Dutzende Millionen Dollar sind von der Uno an das Umfeld des Assad-Regimes geflossen. Syrische Hilfsorganisationen erklärten jetzt das Ende ihrer Kooperation mit den Vereinten Nationen.


Aus Protest gegen die Kooperation der Vereinten Nationen mit Syriens Machthaber Baschar al-Assad haben Dutzende syrische Hilfsorganisationen ihre Zusammenarbeit mit der Uno abgebrochen. "Es ist vielen Organisationen klar geworden, dass die syrische Regierung in Damaskus bedeutenden und substanziellen Einfluss auf das Verhalten der in Damaskus ansässigen UN-Organisationen und ihre Partner hat", hieß es in einem am Donnerstag veröffentlichten Brief, der von 73 Organisationen unterzeichnet wurde.

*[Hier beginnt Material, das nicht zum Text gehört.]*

(** For newly allocated objects. *)
Definition list_fill_entry_persist (entry_ptr next_offset prev_offset : Z) : MS unit :=
  lift_pm (modify (λ p, pm_store p (uuid_addr (pe_next entry_ptr)) (le_bytes 8 uuid_lo)));;
  lift_pm (modify (λ p, pm_store p (off_addr (pe_next entry_ptr)) (le_bytes 8 next_offset)));;
  lift_pm (modify (λ p, pm_store p (uuid_addr (pe_prev entry_ptr)) (le_bytes 8 uuid_lo)));;
  lift_pm (modify (λ p, pm_store p (off_addr (pe_prev entry_ptr)) (le_bytes 8 prev_offset)));;
  lift_pm (modify (λ p, op_persist p_ops p entry_ptr sizeof_list_entry 0)).

(** For objects that exist. *)
Definition list_fill_entry_redo_log (args : list_args_common) (next_offset prev_offset : Z) (set_uuid : bool) : MS unit :=
  check (negb (lc_entry_ptr args =? 0));;
  check (negb (lc_obj_doffset args =? 0));;
  (if set_uuid then
     lift_pm (modify (λ p, pm_store p (uuid_addr (pe_next (lc_entry_ptr args))) (le_bytes 8 uuid_lo)));;
     lift_pm (modify (λ p, pm_store p (uuid_addr (pe_prev (lc_entry_ptr args))) (le_bytes 8 uuid_lo)));;
     lift_pm (modify (λ p, op_persist p_ops p (lc_entry_ptr args) sizeof_list_entry 0))
   else
     u ← word (uuid_addr (pe_next (lc_entry_ptr args)));
     check (u =? uuid_lo);;
     v ← word (uuid_addr (pe_prev (lc_entry_ptr args)));
     check (v =? uuid_lo));;
  next_ptr ← u64_add_offset (u64 (lc_obj_doffset args + NEXT_OFF)) (lc_pe_offset args);
  prev_ptr ← u64_add_offset (u64 (lc_obj_doffset args + PREV_OFF)) (lc_pe_offset args);
  request_set next_ptr next_offset;;
  request_set prev_ptr prev_offset.

Definition list_remove_single (args : list_args_remove) : MS unit :=
  next_off ← word (off_addr (pe_next (lr_entry_ptr args)));
  if next_off =? lr_obj_doffset args then
    first ← word (off_addr (pe_first (lr_head args)));
    check (first =? lr_obj_doffset args);;
    prev_off ← word (off_addr (pe_prev (lr_entry_ptr args)));
    check (prev_off =? lr_obj_doffset args);;
    list_update_head (lr_head args) 0
  else
    prev_ptr ← u64_add_offset (u64 (next_off + PREV_OFF)) (lr_pe_offset args);
    prev_off ← word (off_addr (pe_prev (lr_entry_ptr args)));
    next_ptr ← u64_add_offset (u64 (prev_off + NEXT_OFF)) (lr_pe_offset args);
    request_set prev_ptr prev_off;;
    request_set next_ptr next_off;;
    first ← word (off_addr (pe_first (lr_head args)));
    if first =? lr_obj_doffset args then list_update_head (lr_head args) next_off else mret tt.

Unter den Unterzeichnern sind die Syrian American Medical Society sowie die auch als Weißhelme bekannte Syrische Zivilverteidigung, die in den Gebieten der Opposition aktiv ist. In dem Brief an das UN-Büro zur Koordinierung humanitärer Angelegenheiten (Ocha) kündigten die Gruppen an, sich aus einem UN-Programm zum Informationsaustausch für Hilfslieferungen zurückzuziehen. Sie würden stattdessen ein neues Programm aufbauen, in dem es "keinen politischen Einfluss" gebe.

Die britische Zeitung "The Guardian" hatte kürzlich berichtet, dass seit Beginn des Konflikts Dutzende Millionen Dollar über Verträge mit der Uno an Institutionen aus dem Umfeld Assads geflossen seien. Die Uno erklärte daraufhin, um die Not leidende Bevölkerung zu versorgen, sei sie auf die Kooperation mit der Regierung angewiesen. Der Ocha-Sprecher Stéphane Dujarric bestritt am Donnerstag, dass UN-Organisationen von der Regierung beeinflusst seien, und betonte, sie kritisierten Damaskus wenn nötig.